Dataset excerpts
------

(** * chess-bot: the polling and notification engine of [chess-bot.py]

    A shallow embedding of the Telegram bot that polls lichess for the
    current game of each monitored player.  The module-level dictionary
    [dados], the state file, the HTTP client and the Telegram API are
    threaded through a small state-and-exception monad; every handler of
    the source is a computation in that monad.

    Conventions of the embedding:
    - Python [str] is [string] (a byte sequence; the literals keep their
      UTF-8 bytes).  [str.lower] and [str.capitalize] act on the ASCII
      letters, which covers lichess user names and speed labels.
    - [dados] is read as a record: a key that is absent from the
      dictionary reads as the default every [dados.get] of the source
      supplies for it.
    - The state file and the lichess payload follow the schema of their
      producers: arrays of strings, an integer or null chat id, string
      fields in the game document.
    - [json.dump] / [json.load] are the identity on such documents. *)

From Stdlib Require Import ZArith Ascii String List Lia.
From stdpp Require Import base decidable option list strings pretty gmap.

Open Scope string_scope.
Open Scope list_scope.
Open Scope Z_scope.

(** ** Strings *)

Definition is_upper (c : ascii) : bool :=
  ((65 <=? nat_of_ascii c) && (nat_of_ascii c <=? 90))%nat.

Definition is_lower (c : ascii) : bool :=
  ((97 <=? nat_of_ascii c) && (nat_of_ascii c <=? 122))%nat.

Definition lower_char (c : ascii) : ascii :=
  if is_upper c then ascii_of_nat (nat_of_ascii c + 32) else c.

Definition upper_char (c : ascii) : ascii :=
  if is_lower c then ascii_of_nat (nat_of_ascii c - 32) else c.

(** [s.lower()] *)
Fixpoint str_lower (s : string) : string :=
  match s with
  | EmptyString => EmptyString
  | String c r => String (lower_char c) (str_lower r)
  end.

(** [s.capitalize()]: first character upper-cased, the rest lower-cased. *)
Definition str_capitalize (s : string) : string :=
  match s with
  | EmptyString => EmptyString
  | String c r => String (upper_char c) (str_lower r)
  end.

------

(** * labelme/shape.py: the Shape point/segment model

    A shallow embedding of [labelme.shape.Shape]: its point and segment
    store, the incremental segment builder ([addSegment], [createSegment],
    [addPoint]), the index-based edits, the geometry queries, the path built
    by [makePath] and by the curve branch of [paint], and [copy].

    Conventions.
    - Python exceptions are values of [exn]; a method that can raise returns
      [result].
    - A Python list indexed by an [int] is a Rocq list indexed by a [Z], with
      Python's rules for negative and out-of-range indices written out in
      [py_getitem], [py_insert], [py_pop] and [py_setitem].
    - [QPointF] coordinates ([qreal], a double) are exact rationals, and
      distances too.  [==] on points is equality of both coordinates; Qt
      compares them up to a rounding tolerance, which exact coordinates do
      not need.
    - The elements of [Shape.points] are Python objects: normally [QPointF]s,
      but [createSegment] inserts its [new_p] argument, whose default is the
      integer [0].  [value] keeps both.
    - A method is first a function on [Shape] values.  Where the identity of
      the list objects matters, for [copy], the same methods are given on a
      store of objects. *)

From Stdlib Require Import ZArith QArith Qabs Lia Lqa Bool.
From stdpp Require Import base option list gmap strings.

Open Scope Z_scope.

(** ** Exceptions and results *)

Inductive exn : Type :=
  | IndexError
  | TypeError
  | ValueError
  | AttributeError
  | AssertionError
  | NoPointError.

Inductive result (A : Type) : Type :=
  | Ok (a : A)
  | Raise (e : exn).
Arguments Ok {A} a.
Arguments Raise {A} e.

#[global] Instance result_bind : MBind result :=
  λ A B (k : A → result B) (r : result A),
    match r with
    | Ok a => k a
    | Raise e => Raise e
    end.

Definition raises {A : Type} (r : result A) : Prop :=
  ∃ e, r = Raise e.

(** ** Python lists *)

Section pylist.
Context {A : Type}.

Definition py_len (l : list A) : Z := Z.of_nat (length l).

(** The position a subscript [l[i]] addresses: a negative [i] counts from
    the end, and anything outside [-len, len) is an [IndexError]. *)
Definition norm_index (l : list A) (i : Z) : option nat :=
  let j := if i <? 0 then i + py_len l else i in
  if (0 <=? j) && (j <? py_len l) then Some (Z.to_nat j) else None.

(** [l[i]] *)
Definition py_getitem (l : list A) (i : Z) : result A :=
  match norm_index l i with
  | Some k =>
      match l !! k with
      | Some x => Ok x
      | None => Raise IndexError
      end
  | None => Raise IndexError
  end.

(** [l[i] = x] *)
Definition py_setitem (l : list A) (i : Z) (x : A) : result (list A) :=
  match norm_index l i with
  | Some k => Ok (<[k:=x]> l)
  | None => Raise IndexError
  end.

------

• TASK INSTRUCTIONS: All lines above from the one holding "(** * chess-bot: the" to the one holding "on the ASCII", inclusive, are to be copied exactly; no other line is wanted.

• RESPONSE TO THIS TASK:
(** * chess-bot: the polling and notification engine of [chess-bot.py]

    A shallow embedding of the Telegram bot that polls lichess for the
    current game of each monitored player.  The module-level dictionary
    [dados], the state file, the HTTP client and the Telegram API are
    threaded through a small state-and-exception monad; every handler of
    the source is a computation in that monad.

    Conventions of the embedding:
    - Python [str] is [string] (a byte sequence; the literals keep their
      UTF-8 bytes).  [str.lower] and [str.capitalize] act on the ASCII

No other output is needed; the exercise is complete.